Exercise requirements: All lines containing the string "that" must be copied from the entries.
Segment Start: Input records
(* ===== verification/ForwardTarget.v ===== *)
(** Request targets of the forward proxy ([oxiroute-forward-proxy/src/target.rs]):
    absolute-form, authority-form and CONNECT-UDP targets, and the
    normalisation of the host they name.  The [http] crate's [Uri] is the class
    [UriText]; its [Authority] is the one of [Http]. *)

From stdpp Require Import base list strings.
From Stdlib Require Import ZArith Lia Strings.Byte.
From S2P Require Import Prelude Bytes Order Http Net.

Open Scope Z_scope.

(** [http::Uri] as the code reads it. *)
Class UriText (Uri : Type) := {
  uri_parse : bytes -> option Uri;
  scheme_str : Uri -> option bytes;
  uri_authority : Uri -> option bytes;
  path_and_query : Uri -> option bytes;
  uri_path : Uri -> bytes;
  uri_query : Uri -> option bytes;
}.

(** ** Data *)

Inductive ForwardScheme : Type := Scheme_Http | Scheme_Https.

Definition default_port (s : ForwardScheme) : Z :=
  match s with Scheme_Http => 80 | Scheme_Https => 443 end.

Inductive Host : Type := Dns (name : bytes) | Ip (address : IpAddr).

#[export] Instance Host_eq_dec : EqDecision Host.
Proof. solve_decision. Defined.

Definition Host_display (h : Host) : bytes :=
  match h with
  | Dns name => name
  | Ip (V4 a) => display_ip (V4 a)
  | Ip (V6 a) => lit "[" ++ display_ip (V6 a) ++ lit "]"
  end.

Record Destination : Type := mkDestination { host : Host; dest_port : Z }.

#[export] Instance Destination_eq_dec : EqDecision Destination.
Proof. solve_decision. Defined.

Definition Destination_authority (d : Destination) : bytes :=
  Host_display (host d) ++ lit ":" ++ dec_string (dest_port d).

Record ForwardTarget (Uri : Type) : Type := mkForwardTarget {
  scheme : ForwardScheme;
  target_destination : Destination;
  origin_form : Uri;
}.
Arguments mkForwardTarget {Uri} _ _ _.
Arguments scheme {Uri} _.
Arguments target_destination {Uri} _.
Arguments origin_form {Uri} _.

Inductive TargetError : Type :=
| InvalidUri | AbsoluteFormRequired | UnsupportedScheme | UserInfoForbidden | InvalidAuthority
| ConnectAuthorityRequired | ConnectUdpPathRequired | ZeroPort | InvalidDnsName.

(** ** Hosts *)

Definition label_rejected (label : bytes) : bool :=
  bool_decide (label = []) || (63 <? len label) || starts_with label (lit "-") || ends_with label (lit "-") ||
  negb (forallb (fun b => is_ascii_alphanumeric b || Byte.eqb b x2d) label).

Definition target_normalize_host (raw : bytes) : result Host TargetError :=
  let unbracketed := default raw (strip_prefix (lit "[") raw ≫= strip_suffix (lit "]")) in
  match parse_ip unbracketed with
  | Some address => Ok (Ip address)
  | None =>
      if negb (forallb is_ascii unbracketed) then Err InvalidDnsName
      else
        let normalized := to_ascii_lowercase unbracketed in
        let normalized := default normalized (strip_suffix (lit ".") normalized) in
        if bool_decide (normalized = []) || (253 <? len normalized) then Err InvalidDnsName
        else if existsb label_rejected (split x2e normalized) then Err InvalidDnsName
        else Ok (Dns normalized)
  end.

(** ** Authorities *)

(** [raw.matches(c).count()]. *)
Definition count_byte (c : byte) (s : bytes) : Z := len (filter (fun b => b = c) s).

Definition explicit_port (raw : bytes) : result (option bytes) TargetError :=
  if starts_with raw (lit "[") then
    match split_once x5d raw with
    | None => Err InvalidAuthority
    | Some (_, suffix) =>
        if bool_decide (suffix = []) then Ok None
        else
          match strip_prefix (lit ":") suffix with
          | Some (b :: port) => Ok (Some (b :: port))
          | _ => Err InvalidAuthority
          end
    end
  else Ok (snd <$> rsplit_once x3a raw).

Section Targets.
Context {Uri : Type} `{!UriText Uri} `{!HttpText}.
(* ===== verification/ForwardPolicy.v ===== *)
(** Destination policy of the forward proxy
    ([oxiroute-forward-proxy/src/policy.rs]): the fail-closed list of addresses
    that are not public, and the configured rules on names, networks and times.
    A [SystemTime] is a number of nanoseconds since the epoch, negative before
    it. *)

From stdpp Require Import base list sets strings.
From Stdlib Require Import ZArith Lia Strings.Byte.
From S2P Require Import Prelude Bytes Order Http Net ForwardTarget.

Open Scope Z_scope.

(** ** Data *)

Inductive Protocol : Type := Http1 | Http2 | Http3.
#[export] Instance Protocol_eq_dec : EqDecision Protocol.
Proof. solve_decision. Defined.

(** [Principal], by its identity. *)
Abbreviation Principal := bytes (only parsing).

Record PolicyContext : Type := mkPolicyContext { ctx_protocol : Protocol; ctx_principal : Principal }.

Inductive PolicyError : Type := LocalName | ForbiddenAddress | ForbiddenTime | ForbiddenPort | Rejected.

Inductive RuleError : Type := Malformed | Duplicate | InvalidTimeWindow.

(** [DestinationPolicy::authorize]. *)
Abbreviation DestinationPolicy := (PolicyContext -> Destination -> list IpAddr -> result unit PolicyError)
  (only parsing).

Record ApprovedDestination : Type := mkApprovedDestination {
  approved : Destination;
  socket_addresses : list SocketAddr;
}.

Definition ApprovedDestination_new (destination : Destination) (addresses : list IpAddr) : ApprovedDestination :=
  mkApprovedDestination destination ((fun a => mkSocketAddr a (dest_port destination)) <$> addresses).

(** ** Addresses that are not public *)

(** [uN::MAX << k] at width [w]. *)
Definition mask_of (w k : Z) : Z := Z.land (Z.shiftl (Z.ones w) k) (Z.ones w).

Definition in_v4 (value network prefix : Z) : bool :=
  let mask := mask_of 32 (32 - prefix) in Z.land value mask =? Z.land network mask.
Definition in_v6 (value network prefix : Z) : bool :=
  let mask := mask_of 128 (128 - prefix) in Z.land value mask =? Z.land network mask.

Definition is_forbidden_v4 (value : Z) : bool :=
  in_v4 value 0x00000000 8 || in_v4 value 0x0a000000 8 || in_v4 value 0x64400000 10 ||
  in_v4 value 0x7f000000 8 || in_v4 value 0xa9fe0000 16 || in_v4 value 0xac100000 12 ||
  in_v4 value 0xc0000000 24 || in_v4 value 0xc0000200 24 || in_v4 value 0xc0a80000 16 ||
  in_v4 value 0xc6120000 15 || in_v4 value 0xc6336400 24 || in_v4 value 0xcb007100 24 ||
  in_v4 value 0xe0000000 4 || in_v4 value 0xf0000000 4.

(** [is_unspecified] and [is_loopback] of an IPv6 address. *)
Definition v6_unspecified (value : Z) : bool := value =? 0.
Definition v6_loopback (value : Z) : bool := value =? 1.

Definition is_forbidden_v6 (value : Z) : bool :=
  v6_unspecified value || v6_loopback value || in_v6 value 0 96 ||
  in_v6 value 0x0064ff9b000000000000000000000000 96 || in_v6 value 0x0064ff9b000100000000000000000000 48 ||
  in_v6 value 0x01000000000000000000000000000000 64 || in_v6 value 0x20010000000000000000000000000000 23 ||
  in_v6 value 0x20010db8000000000000000000000000 32 || in_v6 value 0x20020000000000000000000000000000 16 ||
  in_v6 value 0x3fff0000000000000000000000000000 20 || in_v6 value 0xfc000000000000000000000000000000 7 ||
  in_v6 value 0xfe800000000000000000000000000000 10 || in_v6 value 0xfec00000000000000000000000000000 10 ||
  in_v6 value 0xff000000000000000000000000000000 8.
(* ===== verification/ForwardDecision.v ===== *)
(** Decisions of the forward proxy ([oxiroute-forward-proxy/src/decision.rs],
    [headers.rs], [auth.rs]): a request is parsed, authenticated, resolved once,
    authorised and, unless it is a tunnel, its header fields are sanitised.

    The authenticator and the resolver are traits whose implementations the
    caller chooses; they act on a world of their own, so that a decision tells
    which of them were called and in which order. *)

From stdpp Require Import base list sets strings.
From Stdlib Require Import ZArith Lia Strings.Byte.
From S2P Require Import Prelude Bytes Order Http Net ForwardTarget ForwardPolicy.

Open Scope Z_scope.

(** ** Header fields *)

Definition CONNECTION : HeaderName := lit "connection".
Definition PROXY_AUTHORIZATION : HeaderName := lit "proxy-authorization".
Definition HOST : HeaderName := lit "host".

(** The fields that are removed besides those [Connection] names. *)
Definition hop_by_hop : list HeaderName :=
  [CONNECTION; lit "keep-alive"; lit "proxy-authenticate"; PROXY_AUTHORIZATION; lit "te"; lit "trailer";
   lit "transfer-encoding"; lit "upgrade"; lit "proxy-connection"].

Inductive HeaderSanitizationError : Type := InvalidConnectionToken | InvalidHost.

(** [HeaderValue::to_str]: visible ASCII, spaces and tabs. *)
Definition header_to_str (value : HeaderValue) : option bytes :=
  if forallb (fun b => in_range 32 126 (b2z b) || Byte.eqb b x09) value then Some value else None.

Section Headers.
Context {H : Type} `{!HeaderMap H} `{!HttpText}.

(** The tokens of one [Connection] field. *)
Fixpoint connection_tokens (tokens : list bytes) : result (list HeaderName) HeaderSanitizationError :=
  match tokens with
  | [] => Ok []
  | token :: tokens =>
      let token := trim_ows token in
      if bool_decide (token = []) then Err InvalidConnectionToken
      else
        let? name := ok_or InvalidConnectionToken (header_name_from_bytes token) in
        let? names := connection_tokens tokens in
        Ok (name :: names)
  end.

(** The tokens of all [Connection] fields. *)
Fixpoint connection_headers (values : list HeaderValue) : result (list HeaderName) HeaderSanitizationError :=
  match values with
  | [] => Ok []
  | value :: values =>
      let? text := ok_or InvalidConnectionToken (header_to_str value) in
      let? names := connection_tokens (split x2c text) in
      let? rest := connection_headers values in
      Ok (names ++ rest)
  end.

Definition sanitize_request_headers (source : H) (destination : Destination) :
    result H HeaderSanitizationError :=
  let? connection_headers := connection_headers (get_all source CONNECTION) in
  let sanitized := foldl header_remove source connection_headers in
  let sanitized := foldl header_remove sanitized hop_by_hop in
  let? host := ok_or InvalidHost (header_value_from_str (Destination_authority destination)) in
  Ok (header_insert sanitized HOST host).
End Headers.

(** ** Requests and decisions *)

Inductive AuthError : Type := Auth_Missing | Auth_Invalid | Auth_Unavailable.
Inductive ResolveError : Type := NoAddresses | Resolve_Failed.

Record AuthRequest : Type := mkAuthRequest {
  auth_protocol : Protocol;
  auth_client_addr : SocketAddr;
  auth_credentials : option bytes;
}.

Inductive H3RequestError : Type := MalformedClassicConnect | ExtendedConnectUnsupported.

Inductive DecisionError : Type :=
| InvalidTarget (e : TargetError)
| Authentication (e : AuthError)
| Resolution (e : ResolveError)
| Policy (e : PolicyError)
| InvalidHeaders (e : HeaderSanitizationError)
| InvalidHttp3 (e : H3RequestError).

Record DecisionRejection : Type := mkDecisionRejection { status : Z; proxy_authenticate : bool }.

Definition DecisionError_rejection (e : DecisionError) : DecisionRejection :=
  match e with
  | InvalidTarget _ | InvalidHeaders _ | InvalidHttp3 _ => mkDecisionRejection 400 false
  | Authentication _ => mkDecisionRejection 407 true
  | Policy _ => mkDecisionRejection 403 false
  | Resolution _ => mkDecisionRejection 502 false
  end.

Definition deduplicate (addresses : list IpAddr) : list IpAddr :=
  foldl (fun unique a => if bool_decide (a ∈ unique) then unique else unique ++ [a]) [] addresses.

Definition CONNECT : Method := lit "CONNECT".

Section Decisions.
Context {H Uri : Type} `{!HeaderMap H} `{!HttpText} `{!UriText Uri}.

Record IncomingRequest : Type := mkIncomingRequest {
  req_protocol : Protocol;
  req_client_addr : SocketAddr;
  req_method : Method;
  req_target : bytes;
  req_headers : H;
}.

Record ForwardDecision : Type := mkForwardDecision {
  fwd_principal : Principal;
  fwd_method : Method;
  fwd_scheme : ForwardScheme;
  fwd_target : Uri;
  fwd_headers : H;
  fwd_destination : ApprovedDestination;
}.
Lemma upstream_part_ok st client_rest data allowed o error :
  delivered st -> counted st -> concat client = upstream_bytes st ++ data ++ client_rest ->
  0 <= allowed <= max_bytes_per_direction limits - left_to_right (transferred st) -> with_deadlines o = Err error ->
  turn_ok (part_of o) (h2_operation_failure
    (with_upstream_bytes st (upstream_bytes st ++ take (part_of o) (take (Z.to_nat allowed) data))) error).
Proof.
  intros Hd [Hl Hr] Hc Ha Ho. pose proof Hd as [[Hm1 Hm2] Hp1 Hp2]. unfold counted_left in Hl.
  set (out := take _ _). assert (len out <= allowed) as Hout by (unfold out, len; rewrite !length_take; lia).
  apply (failure_ok st); cbn; rewrite ?len_app; pose proof (len_nonneg out); try done; [|lia|by right|].
  - constructor; cbn; [rewrite len_app; split; [lia|done]| |done]. rewrite Hc. apply prefix_app.
    unfold out. rewrite take_take. set (k := (_ `min` _)%nat). exists (drop k data ++ client_rest).
    by rewrite app_assoc, take_drop.
  - intros E. unfold out. by rewrite E, take_0, app_nil_r.
Qed.

Lemma sent_part st data last part :
  sent (with_downstream_frames st (downstream_frames st ++ frame_part data last part)) = sent st ++ take part data.
Proof.
  unfold sent, frame_part. cbn [downstream_frames with_downstream_frames]. destruct part; [by rewrite !app_nil_r|].
  by rewrite sent_snoc.
Qed.
(* ===== verification/CachePolicy.v ===== *)
(** Cache policy, [oxiroute-cache/src/policy.rs]: the strict parser of
    [Cache-Control], the request policy, the decision whether a response may be
    stored and for how long it is fresh, the canonical timeline of the server,
    and the merge of a 304 response into stored headers. *)

From stdpp Require Import base list sorting sets strings.
From Stdlib Require Import ZArith Lia Strings.Byte.
From S2P Require Import Prelude Bytes Order Clock Http CacheKey.

Open Scope Z_scope.

(** ** Data *)

Record CacheTimeline := mkTimeline {
  use_origin_cache_control : bool;
  default_ttl : Duration;
  status_ttls : list (StatusCode * Duration);
  grace : Duration;
  keep : Duration
}.

Inductive CacheTimelineError := GraceExceedsKeep | DuplicateStatus | UnsupportedStatus.

Inductive ParseError :=
| InvalidDirective
| DuplicateDirective
| InvalidDeltaSeconds
| DuplicateField
| InvalidDate
| InvalidValidator.

Inductive ResponseRejection :=
| InvalidMetadata (e : ParseError)
| NoStore
| Private
| SetCookie
| HopByHop
| RejectAuthorization
| RejectStatus
| RejectInvalidVary
| RejectVaryAny
| InvalidTiming.

Inductive RevalidationError := ProhibitedField.

Record CacheControl := mkControl {
  cc_no_store : bool;
  cc_private : bool;
  cc_no_cache : bool;
  cc_must_revalidate : bool;
  cc_proxy_revalidate : bool;
  cc_public : bool;
  cc_only_if_cached : bool;
  cc_immutable : bool;
  cc_max_age : option Duration;
  cc_shared_max_age : option Duration;
  cc_min_fresh : option Duration;
  cc_max_stale : option (option Duration);
  cc_stale_while_revalidate : option Duration;
  cc_stale_if_error : option Duration
}.

Definition CacheControl_default : CacheControl :=
  mkControl false false false false false false false false None None None None None None.
(* ===== verification/CacheStore.v ===== *)
(** The shared cache, [oxiroute-cache/src/cache.rs]: bounded storage with
    least-recently-used eviction, lookup with request and response freshness,
    collapsed forwarding with generation-checked fills, and purging.

    The cache's state is behind one mutex, so each operation below is one atomic
    step and threads interleave as sequences of steps.  [HashMap] is [gmap], its
    iteration order the unspecified order of [map_to_list].  An [Arc] compared by
    pointer is a number drawn from a counter.  The [watch] channel of a fill is
    the last value sent on it, kept under the number of the fill. *)

From stdpp Require Import base countable list sorting sets gmap strings.
From Stdlib Require Import ZArith Lia Strings.Byte.
From S2P Require Import Prelude Bytes Order Clock Http CacheKey CachePolicy.

Open Scope Z_scope.

Definition ENTRY_ACCOUNTING_OVERHEAD : Z := 128.
Definition HEADER_ACCOUNTING_OVERHEAD : Z := 32.
Definition TAG_ACCOUNTING_OVERHEAD : Z := 16.

(** ** Data *)

Record CacheConfig := mkConfig {
  max_entries : Z;
  max_total_bytes : Z;
  max_object_bytes : Z;
  max_header_bytes : Z;
  max_header_fields : Z;
  max_body_bytes : Z;
  max_key_bytes : Z;
  max_vary_fields : Z;
  max_tags_per_entry : Z;
  max_tag_bytes : Z;
  max_in_flight : Z;
  max_followers_per_fill : Z;
  max_heuristic_freshness : Duration
}.

Definition CacheConfig_default : CacheConfig :=
  mkConfig 10000 (256 * 1024 * 1024) (8 * 1024 * 1024) (64 * 1024) 256 (8 * 1024 * 1024) (16 * 1024)
    32 16 256 1024 1024 (from_secs (24 * 3600)).

(** An [Arc<CacheIdentity>] and an [Arc<FlightGeneration>]. *)
Abbreviation CacheIdentity := Z (only parsing).
Abbreviation FlightGeneration := Z (only parsing).

Inductive FillOutcome := Filling | Stored | NotStored | Cancelled | Purged.
#[export] Instance FillOutcome_eq_dec : EqDecision FillOutcome.
Proof. solve_decision. Defined.

Record PreparedEntry (H : Type) := mkPrepared {
  e_identity : CacheIdentity;
  e_key : CacheKey;
  e_status : StatusCode;
  e_headers : H;
  e_body : bytes;
  e_tags : list bytes;
  e_policy : ResponsePolicy;
  e_validators : Validators;
  e_response_received : MonoTime;
  e_charge : Z
}.
Arguments mkPrepared {H}.
Arguments e_identity {H}.
Arguments e_key {H}.
Arguments e_status {H}.
Arguments e_headers {H}.
Arguments e_body {H}.
Arguments e_tags {H}.
Arguments e_policy {H}.
Arguments e_validators {H}.
Arguments e_response_received {H}.
Arguments e_charge {H}.
Definition cache_apply (op : CacheOp) st : State H :=
  match op with
  | OpPrepare request response timeline => (prepare_counted identity config request response timeline st).2
  | OpLookup request now => (lookup config request now st).2
  | OpStaleIfError key now => (cache_stale_if_error key now st).2
  | OpRestore entry => (restore identity config entry st).2
  | OpBeginFill base => (begin_fill identity config base st).2
  | OpStore alive guard entry => (store config alive guard entry st).2
  | OpComplete alive guard => (complete_without_store alive guard st).2
  | OpDrop alive guard => drop_guard alive guard st
  | OpPurgeExact key => (purge_exact key st).2
  | OpPurgeBase base => (purge_base base st).2
  | OpPurgeTag tag => (purge_tag config tag st).2
  | OpRemove key => (remove_without_cancelling_fill key st).2
  | OpCancelAll => cancel_all_fills st
  end.

Definition cache_run (ops : list CacheOp) st : State H := foldl (fun st op => cache_apply op st) st ops.

(** Entries come with a charge within the total bound, as [prepare] makes them. *)
Definition op_ok (op : CacheOp) : Prop :=
  match op with
  | OpRestore entry | OpStore _ _ entry => 0 <= e_charge entry <= max_total_bytes config
  | _ => True
  end.

Definition cache_ok st : Prop := store_ok config st /\ fill_ok config (fills_of st).

(** ** Each operation has an effect the protocol allows *)

Context (Hconfig : config_ok config).

Lemma purge_keys_effect cancel keys r st :
  store_ok config st -> effect config st (purge_keys cancel keys r st).2.
Proof.
  revert r st. induction keys as [|key keys IH]; intros r st Hok; [by apply effect_refl|]. simpl.
  pose proof (remove_entry_effect config key st Hok) as He1.
  destruct (remove_entry key st) as [o st1]. simpl in He1. destruct cancel.
  - pose proof (cancel_flight_effect config (ck_base key) Purged st1 (proj1 He1) ltac:(done)) as He2.
    destruct (cancel_flight _ _ st1) as [c st2]. simpl in He2.
    eapply effect_trans; [exact He1|]. eapply effect_trans; [exact He2|]. apply IH, He2.
  - eapply effect_trans; [exact He1|]. apply IH, He1.
Qed.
Segment End: Input records
Response:
    that are not public, and the configured rules on names, networks and times.
(** ** Addresses that are not public *)
    caller chooses; they act on a world of their own, so that a decision tells
(** The fields that are removed besides those [Connection] names. *)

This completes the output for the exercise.